Let's fast forward a few hours. It was only through consultation with well-informed coworkers I was able to stop screaming "AHHH!! ALIEN INVASION!" and start screaming "AHHH!! VON NEUMANN PROBE!" And they say a liberal arts education is wasted on a code monkey. Pshaw!
Two weeks from now, the Paddington Bear and I are going to the UML and Design World Conference being held here in Austin. Wahoo! I've never been to a fancy conference before; I've got the cumberbund at the cleaners now so I'll fit in with the rest of the luminaries. I'll be hitting up Mastering Design Patterns and Advanced Principles of Object Oriented Design in UML on Monday; I'm not sure yet about the other days. If you'll be there, just look for the guy in the aforementioned cumberbund, walk up to him, and give him a bag of money. It's that easy.

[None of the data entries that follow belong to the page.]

(* ===== verification/ServerSpec.v ===== *)
(** * [server.c]: the server that handles one request at a time

    The specification of the server: it takes the requests one after the
    other, each as a whole, keeps the log and the counters, and answers each
    from the log as it is then.  [replay] is its state after a list of
    requests; [answers] is what a connection gets.  The pieces a worker runs
    before and after its call of the log ([begin] and [resume]) send what the
    specification says. *)

From stdpp Require Import gmap.
From S2P Require Import Prelude Monitor ServerLog LogBuffer ReqQueue ShellText Rio Segel Request RequestProps RequestSplit Backend Server.

(** The clock yields proper times. *)
Class ClockModel (K : Type) `{Clock K} := gettimeofday_ok : forall k, time_ok (fst (gettimeofday k)).

Section spec.
Context {E D F : Type} `{DescriptorModel D} `{DescriptorModel F} `{!Environment E D F} `{!EnvironmentModel E D F}.

(** The files. *)
Context (e0 : E).

Notation conn := (conn (W := (D * E))).

(** What the request on [d] asks for. *)
Definition action_of (d : D) : option action :=
  decide_request (request_fields (d, e0)) (fun f => stat f (d, e0)).

(** The entry a request leaves in the log, from the counters of its worker; it
    is written before the log takes its times. *)
Definition entry (a : action) (x : queue_item) (dispatch : timeval) (s : threads_stats) : bytes :=
  if logs a then
    append_stats [] s {| task_arrival := timeval_of (arrival x); task_dispatch := dispatch; log_enter := dispatch; log_exit := dispatch |}
  else [].

(** What is sent for the request on [d], given the counters of the worker and
    the log before it: the connection is left as [c]. *)
Definition answers (a : action) (x : queue_item) (dispatch : timeval) (d : D) (s : threads_stats) (log : bytes) (c : conn) : Prop :=
  ts c = counted a s /\ task_arrival (tm c) = timeval_of (arrival x) /\ task_dispatch (tm c) = dispatch /\ times_ok (tm c) /\
  exists o, output (fst (world c)) = output d ++ response a (append_stats [] (ts c) (tm c)) log (contents a (d, e0)) ++ o /\
            (is_cgi a = false -> o = []).

(** A request: its worker, the connection as it was accepted, when the worker
    began with it; how it ended, unless it has not; and where in the run it
    takes effect. *)
Record job := Job {
  j_worker : nat;
  j_item : queue_item;
  j_conn : D;
  j_dispatch : timeval;
  j_result : option conn;
  j_at : nat;
}.

(** The state of the specification: the log, and the counters of the workers. *)
Record spec := Spec { sp_log : bytes; sp_stats : list threads_stats }.

Definition handle_next (s : option spec) (j : job) : option spec :=
  sp ← s; a ← action_of (j_conn j); s0 ← sp_stats sp !! j_worker j;
  Some (Spec (sp_log sp ++ entry a (j_item j) (j_dispatch j) (counted a s0)) (<[j_worker j := counted a s0]> (sp_stats sp))).

Context (st0 : list threads_stats).

Definition replay (jobs : list job) : option spec := foldl handle_next (Some (Spec [] st0)) jobs.

(** The answers of the requests that have ended are those of the
    specification. *)
Definition answered_in_turn (jobs : list job) : Prop :=
  forall js j js' c, jobs = js ++ j :: js' -> j_result j = Some c ->
    exists sp a s, replay js = Some sp /\ action_of (j_conn j) = Some a /\ sp_stats sp !! j_worker j = Some s /\
      answers a (j_item j) (j_dispatch j) (j_conn j) s (sp_log sp) c.

(** ** Facts *)

Lemma replay_snoc js j : replay (js ++ [j]) = handle_next (replay js) j.
Proof. unfold replay. by rewrite foldl_app. Qed.

Definition same_job (j j' : job) : Prop :=
  j_worker j' = j_worker j /\ j_item j' = j_item j /\ j_conn j' = j_conn j /\ j_dispatch j' = j_dispatch j.

Lemma same_job_refl j : same_job j j.
Proof. done. Qed.

(** How a request ended does not matter for the ones after it. *)
Lemma replay_same js js' : Forall2 same_job js js' -> replay js' = replay js.
Proof.
  unfold replay. generalize (Some (Spec [] st0)). intros s Hjs. revert s. induction Hjs as [|j j' js js' (E1 & E2 & E3 & E4) _ IH]; intros s; [done|].
  cbn. rewrite IH. f_equal. unfold handle_next. by rewrite E1, E2, E3, E4.
Qed.

Lemma replay_update js j j' js' : same_job j j' -> replay (js ++ j' :: js') = replay (js ++ j :: js').
Proof.
  intros Hj. apply replay_same, Forall2_app; [|constructor; [done|]];
    apply Forall_Forall2_diag, Forall_forall; intros; apply same_job_refl.
Qed.

(** A list with one element, seen from another one. *)
Lemma middle_split {A} (l1 l2 k1 k2 : list A) x y :
  l1 ++ x :: l2 = k1 ++ y :: k2 ->
  (l1 = k1 /\ x = y /\ l2 = k2) \/ (exists l, l1 = k1 ++ y :: l /\ k2 = l ++ x :: l2) \/ (exists l, k1 = l1 ++ x :: l /\ l2 = l ++ y :: k2).
Proof.
  intros Heq. apply app_eq_app in Heq as (l & [[-> Hl]|[-> Hl]]); destruct l as [|z l]; cbn in Hl; simplify_eq.
  - left. by rewrite app_nil_r.
  - right; left. by exists l.
  - left. by rewrite app_nil_r.
  - right; right. by exists l.
Qed.

Lemma answered_snoc js j :
  answered_in_turn js ->
  (forall c, j_result j = Some c -> exists sp a s, replay js = Some sp /\ action_of (j_conn j) = Some a /\
     sp_stats sp !! j_worker j = Some s /\ answers a (j_item j) (j_dispatch j) (j_conn j) s (sp_log sp) c) ->
  answered_in_turn (js ++ [j]).
Proof.
  intros Hjs Hj ks k ks' c Heq Hr. symmetry in Heq. apply middle_split in Heq as [(-> & -> & _)|[(l & -> & Hl)|(l & -> & ->)]].
  - by apply Hj.
  - by destruct l.
  - by eapply Hjs.
Qed.

(** A request that has taken effect ends. *)
Lemma answered_update js j j' js' :
  same_job j j' -> answered_in_turn (js ++ j :: js') ->
  (forall c, j_result j' = Some c -> exists sp a s, replay js = Some sp /\ action_of (j_conn j') = Some a /\
     sp_stats sp !! j_worker j' = Some s /\ answers a (j_item j') (j_dispatch j') (j_conn j') s (sp_log sp) c) ->
  answered_in_turn (js ++ j' :: js').
Proof.
  intros Hsame Hjs Hj ks k ks' c Heq Hr. apply middle_split in Heq as [(-> & -> & _)|[(l & -> & ->)|(l & -> & ->)]].
  - by apply Hj.
  - apply (Hjs ks k (l ++ j :: js')); [by rewrite <- app_assoc|done].
  - rewrite (replay_update _ _ _ _ Hsame). apply (Hjs (js ++ j :: l) k ks'); [by rewrite <- app_assoc|done].
Qed.

(** The counters of worker [i] after [m] requests at most. *)
Definition counters_upto (i m : nat) (s : threads_stats) : Prop :=
  id s = Z.of_nat i + 1 /\ 0 <= total_req s <= Z.of_nat m /\ 0 <= stat_req s <= Z.of_nat m /\
  0 <= dynm_req s <= Z.of_nat m /\ 0 <= post_req s <= Z.of_nat m.

Lemma counted_upto i m a s : counters_upto i m s -> counters_upto i (m + 1) (counted a s).
Proof. unfold counters_upto. destruct a; cbn; lia. Qed.

Lemma counters_upto_le i m m' s : (m <= m')%nat -> counters_upto i m s -> counters_upto i m' s.
Proof. unfold counters_upto. lia. Qed.

Lemma counters_upto_ok i m s : Z.of_nat i < 2 ^ 31 - 1 -> Z.of_nat m < 2 ^ 31 - 1 -> counters_upto i m s -> stats_ok s.
Proof. unfold counters_upto, stats_ok, stats_below. lia. Qed.

Lemma replay_counters js sp i s :
  (forall i s, st0 !! i = Some s -> counters_upto i 0 s) ->
  replay js = Some sp -> sp_stats sp !! i = Some s -> counters_upto i (length js) s.
Proof.
  intros Hst0. revert sp i s. induction js as [|j js IH] using rev_ind; intros sp i s Hr Hi; [by injection Hr as <-; apply Hst0|].
  rewrite replay_snoc in Hr. unfold handle_next in Hr.
  apply bind_Some in Hr as (sp1 & Hr & Hn). apply bind_Some in Hn as (a & Ha & Hn). apply bind_Some in Hn as (s0 & Hs0 & Hn). simplify_eq/=.
  rewrite length_app. cbn [length]. apply list_lookup_insert_Some in Hi as [(<- & <- & _)|[_ Hi]].
  - apply counted_upto. by eapply IH.
  - eapply counters_upto_le; [|by eapply IH]. lia.
Qed.

Lemma replay_length js sp : replay js = Some sp -> length (sp_stats sp) = length st0.
Proof.
  revert sp. induction js as [|j js IH] using rev_ind; intros sp Hr; [by injection Hr as <-|].
  rewrite replay_snoc in Hr. unfold handle_next in Hr.
  apply bind_Some in Hr as (sp1 & Hr & Hn). apply bind_Some in Hn as (a & Ha & Hn). apply bind_Some in Hn as (s0 & Hs0 & Hn). simplify_eq/=.
  rewrite length_insert. by apply IH.
Qed.

Lemma entry_length a x t s :
  stats_fit s -> time_ok (timeval_of (arrival x)) -> time_ok t -> (length (entry a x t s) <= 400)%nat.
Proof.
  intros Hs Hx Ht. unfold entry. destruct (logs a); [|cbn; lia].
  pose proof (append_stats_length [] s (round_times x t) Hs ltac:(by split_and!)). cbn in *. lia.
Qed.

(** ** The pieces of a worker's round *)

Context (fuel n : nat).

(** A connection on which one request arrives that the server can handle,
    with [n] bytes as the longest text written. *)
Definition request_ok (d : D) : Prop :=
  healthy d /\ input d <> [] /\ (noise d + 2 < fuel)%nat /\ (length (input d) < fuel)%nat /\ (noise d + n < fuel)%nat /\
  exists a, action_of d = Some a /\ servable fuel a (d, e0) n.

Context {K : Type} `{Errors K} `{Clock K} `{FileCalls K} `{!ClockModel K}.
Context (junk : bytes) (junk_size : Z.of_nat (length junk) = RIO_BUFSIZE).

Lemma action_files d e : e_files e0 e -> decide_request (request_fields (d, e)) (fun f => stat f (d, e)) = action_of d.
Proof.
  intros [Hst _]. unfold action_of. change (request_fields (d, e)) with (request_fields (d, e0)).
  unfold decide_request, decide_get. destruct (request_fields (d, e0)) as [|m [|uri l]]; [done|done|].
  destruct (cgi_target uri) as [f q]. cbn in *. by rewrite !Hst.
Qed.

Lemma wp_close {A} x (a : A) (Q : ended A -> K * E -> Prop) k e :
  (forall r k', match r with Value a' => a' = a | Exited => True end -> Q r (k', e)) -> wp (close_conn x a) Q (k, e).
Proof.
  intros HQ. unfold close_conn. apply wp_andthen.
  pose proof (wp_checked_value (lit "Close error") (sys_close (connfd x)) (fun _ _ => True) k ltac:(done) ltac:(done)) as Hc.
  unfold wp in Hc. unfold wp, on_kernel, Close. destruct (checked _ _ k) as [[[v|] k']|]; [|by apply HQ|done].
  unfold finish, ret. by apply HQ.
Qed.

(** The connection at the call of the log, or answered. *)
Definition begun (d : D) (x : queue_item) (s : threads_stats) (p : option pause) (c : conn) : Prop :=
  exists a t, action_of d = Some a /\ time_ok t /\ ts c = counted a s /\ tm c = round_times x t /\
    p = pause_of a (append_stats [] (counted a s) (round_times x t)) /\
    healthy (fst (world c)) /\ (noise (fst (world c)) + n < fuel)%nat /\
    output (fst (world c)) = output d ++ match p with None => response a (append_stats [] (counted a s) (round_times x t)) [] [] | Some _ => [] end.

Lemma wp_begin x s d k e :
  request_ok d -> e_files e0 e -> stats_ok s -> time_ok (timeval_of (arrival x)) -> (room <= n)%nat ->
  wp (begin (F := F) fuel junk x s d) (fun r ke =>
    e_files e0 (snd ke) /\ match r with Value (p, c) => begun d x s p c | Exited => True end) (k, e).
Proof.
  intros (Hd & Hne & Hf1 & Hf2 & Hf3 & a & Ha & Hsv) He Hs Hx Hn. unfold begin. apply wp_bind. unfold wp at 1, on_kernel, sys.
  pose proof (gettimeofday_ok k) as Ht. destruct (gettimeofday k) as [t k1]. cbn in Ht. apply wp_bind.
  pose proof (wp_until_log (W := D * E) (F := F) fuel junk junk_size n a (Conn (rio_readinitb junk) s (round_times x t) (d, e))
    ltac:(done) Hne Hs Hx Ht Hf3 Hn ltac:(cbn [world]; by rewrite action_files)) as Hu.
  unfold wp at 1, on_shared. unfold wp in Hu. destruct (until_log _ _ _) as [[r c]|]; [|done].
  destruct Hu as (p & -> & (Hh & Hv & Hno) & E1 & E2 & Hp & Ho). cbn [fst snd ts tm world].
  destruct c as [rp s' t' [d' e']]. apply same_view_files in Hv. cbn in Hh, Hno, E1, E2, Ho. subst s' t'. cbn [ts tm world fst snd] in *.
  assert (Hb : begun d x s p (Conn rp (counted a s) (round_times x t) (d', e'))) by (exists a, t; by split_and!).
  assert (He' : e_files e0 e') by by eapply e_files_trans.
  destruct p as [p|]; [by apply wp_ret|]. apply wp_close. intros [[p c]|] k' Hr; [|done]. by injection Hr as -> ->.
Qed.

Lemma wp_resume x s0 d a t u e bs times k :
  action_of d = Some a -> servable fuel a (d, e0) n -> e_files e0 e -> stats_ok s0 ->
  time_ok (timeval_of (arrival x)) -> time_ok t -> time_ok (fst times) -> time_ok (snd times) ->
  pause_of a (append_stats [] (counted a s0) (round_times x t)) = Some (at_call u) -> s_tm u = round_times x t ->
  healthy (s_desc u) -> (noise (s_desc u) + n < fuel)%nat -> output (s_desc u) = output d -> (room + length bs <= n)%nat ->
  wp (resume (F := F) fuel x (counted a s0) u bs times) (fun r ke =>
    e_files e0 (snd ke) /\ match r with Value c => answers a x t d s0 bs c | Exited => True end) (k, e).
Proof.
  intros Ha Hsv He Hs Hx Ht Ht1 Ht2 Hp Htm Hh Hno Ho Hn. unfold resume. apply wp_bind.
  assert (Hok : times_ok (round_times x t)) by by split_and!.
  pose proof (wp_after_log (W := D * E) (F := F) fuel (d, e0) n a _ (at_call u) bs times (Conn (s_rio u) (counted a s0) (s_tm u) (s_desc u, e))
    ltac:(split_and!; [done|by apply same_view_files|done]) (counted_fit a s0 Hs) ltac:(cbn [tm]; by rewrite Htm) Ht1 Ht2 Hn Hsv Hp) as Hw.
  unfold wp at 1, on_shared. unfold wp in Hw. destruct (after_log _ _ _ _) as [[r c]|]; [|done].
  destruct Hw as (Hh' & Hv & E1 & E2 & o & Ho' & Hr). destruct c as [rp s' t' [d' e']]. apply same_view_files in Hv.
  cbn [fst snd ts tm world] in *. cbn in Ho'. subst s' t'. rewrite Htm in *. cbn in Ho'.
  destruct r as [[]|]; [|by apply wp_ret]. apply wp_close. intros [c|] k' Hc; [|done]. subst c. split; [done|].
  split_and!; [done..|]. exists o. split; [|by intros Hcgi; apply Hr]. cbn [ts tm world fst]. rewrite Ho', Ho. done.
Qed.

End spec.

Arguments job : clear implicits.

The cool thing about it is that we're being sent by our employer to gain skills we'll soon get to implement on our Project Tremendous. I won't get into all the deals of Project Tremendous except to say it's a huge application that we're rewriting. I've been doing the functional requirements on it for months now, so I'm grasping onto any signs of the approaching design phase like the last tatters of life itself. Requirements analysts, I salute you. That stuff is neither easy, nor fun.
Anyway, I'm looking forward to it. Both patterns and UML are interesting subjects, but they're difficult to grasp in a casual setting. That's not to say they're particularly complicated, they're both just abstract concepts that require a lot of attention. Hopefully by devoting several hours to the subject, my design-fu will increase geometrically. Maybe after the conference itself, I'll do a little write-up here. We'll see.